4.

302 78 9
                                    

 C'était son dernier jour dans cette école. Dernier jour... Quelques années auparavant, lorsqu'Amélia pensait à son dernier jour d'école, elle l'imaginait comme dans un film. Elle se serait vêtue d'une jolie robe, aurait rigolé avec ses nombreux amis, à l'obtention de son diplôme, aurait versé quelques larmes, et partirait rejoindre son petit-ami, gentil et attentionné. Et finalement, se serait ruée dans les bras de ses parents, mêlant larmes de bonheur et cri de joie. Mais la réalité était toute autre. Elle allait juste changer d'école, et passer dans un internat. Elle n'avait pas d'amis. Plus de petit-ami. Et pour couronner le tout, avait perdu sa mère. Oui, la vie réservait des surprises.
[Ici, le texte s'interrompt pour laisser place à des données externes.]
Lemma emit_failure_spec d table run_id e :
  emit_ok EventOutcome.Failure run_id d (emit_failure_event d table run_id e).
Proof. solve_emit d. Qed.

Lemma emit_partial_failure_spec d table run_id n e :
  emit_ok EventOutcome.Failure run_id d (emit_partial_failure_event d table run_id n e).
Proof. solve_emit d. Qed.

Lemma emit_rollback_failed_spec d table run_id e re :
  emit_ok EventOutcome.Failure run_id d (emit_rollback_failed_event d table run_id e re).
Proof. solve_emit d. Qed.

Lemma run_statement_eq c sql s :
  run_statement c sql s =
  (mkState (run_sql c sql (st_db s)).1 (st_world s) (st_events s), Ok (run_sql c sql (st_db s)).2).
Proof. unfold run_statement. by destruct (run_sql c sql (st_db s)). Qed.

(** Run the event operation at the head of the goal, of which [H] is the fact. *)
Ltac run_event H s' Hdb Hev :=
  match goal with
  | |- context [(?m ≫= ?f) ?s] =>
      let Hs := fresh "Hs" in
      destruct (H s) as (s' & Hs & Hdb & Hev); rewrite (sm_bind_ok m f s s' tt Hs)
  end.

(** ** Transactions *)

Section Transaction.
Context (d : DdlApplyDeps) (table : TableRef) (v : TransactionVocab) (run_id : string).
Context `{!TransactionLaws (dd_connection d) v}.
Abbreviation c := (dd_connection d).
Amélia en était la preuve.

Elle avançait le long des couloirs déserts. Elle était en retard, mais cette fois-ci, c'était un retard voulu. Elle ne voulait pas voir la cohue d'élèves courant et criant dans les couloirs. Ce n'était pas une sensation qui manquait. Elle vérifia son emploi du temps. Mathématiques. Satané filière S ! Elle avait l'impression d'avoir encore et toujours cette matière qu'elle détestait. Ce n'était pas elle qui avait choisis sa propre filière. C'est son père. Elle ne savait pas quoi faire, et voulait même arrêter l'école. Mais son père l'a forcée, et a choisit la filière S car il y avait beaucoup de débouchés. Si elle avait eu le choix, Amélia aurait choisit... Amélia aurait sans doute quitté l'école. Sans même se retourner une seconde. Mais elle aurait regrette son choix. Sa mère avait toujours voulu qu'elle fasse de longues études. Et si Amélia écoutait quelqu'un, c'était bien sa mère. Même elle n'était plus vivante. C'était une certaine façon pour elle de respecter ses dernières volontés, mais surtout de se sentir plus proche d'elle.

Arriver devant la salle de mathématiques, elle prit le temps d'inspirer profondément avant de toquer. Inspirer, expirer. Elle attendit quelques instants avant que le professeur vienne lui ouvrir. Lorsqu'il ouvrit la porte, il haussa un sourcil, l'air étonné, sa bouche s'ouvrit sur le coup de la surprise. C'est vrai que personne n'avait vu Amélia depuis un certain temps. Elle prit un air hautain, et avança dans la salle sans son autorisation. Elle s'en fichait complètement. Elle lui tendit son billet de retard avant de regarder la salle de classe, mais surtout les élèves. Tout le monde la regardait un crainte et un certain dégoût. Elle repéra une place seule au fond de la classe et s'y dirigea. Amélia déposa son sac sur le sol, et s'assit. Le professeur, désorienté la regarder s'installer, puis il se reprit en se raclant la gorge.

- Continuer à noter ce que je vous ai dit sur les fonctions canoniques.

Les élèves se retournèrent et suivirent l'instruction du professeur. Amélia poussa un soupir de soulagement, et tourna sa tête vers la fenêtre. La tête appuyé sur sa main, elle regardait les oiseaux qui migraient. Comme elle, d'ailleurs. Elle allait elle-même bientôt partir. C'était son dernier jour avant qu'elle parte dans un internat. Elle ne savait même pas pourquoi elle venait en cours, au lieu de s'amuser à une fête, ou même allait voir la tombe de sa mère. Elle avait pourtant promis qu'elle allait tenter tout ce qu'elle pouvait pour rester. Et elle n'avait même pas réussi. Plongée dans ses pensées, elle n'entendit pas la sonnerie, et les élèves s'en aller vers le cours suivant dans un joyeux bruit de fond. Elle leva la tête quand le professeur l'interpella.

- Le cours est fini mademoiselle.

Elle ne prit pas la peine de répondre, et se leva son air hautain toujours affiché au visage. Elle ne savait même pas pourquoi elle avait toujours cet air là. Une façon de se protéger ? Les gens se jugeaient en permanence. Mais le pire endroit restait le lycée, les rumeurs se colportaient sans discontinuer. Untel était sortit avec celui-ci, celle-là à briser le cœur de celui-là. "Tu es vraiment bien habillé aujourd'hui !" Et puis ça parlait dans le dos des gens. " Nan mais je rêve, regarde moi son t-shirt, elle l'a ramassé dans une poubelle ?" Il y avait une époque où elle essayer de suivre les ragots du mieux qu'elle pouvait. Et puis elle avait arrêté. On disait souvent que l'homme était fait pour vivre en groupe. Certainement pas Amélia. La solitude était sa meilleure amie. Le professeur, de plus en plus gêné, l'interpella. Il se grattait la nuque, regardant le sol.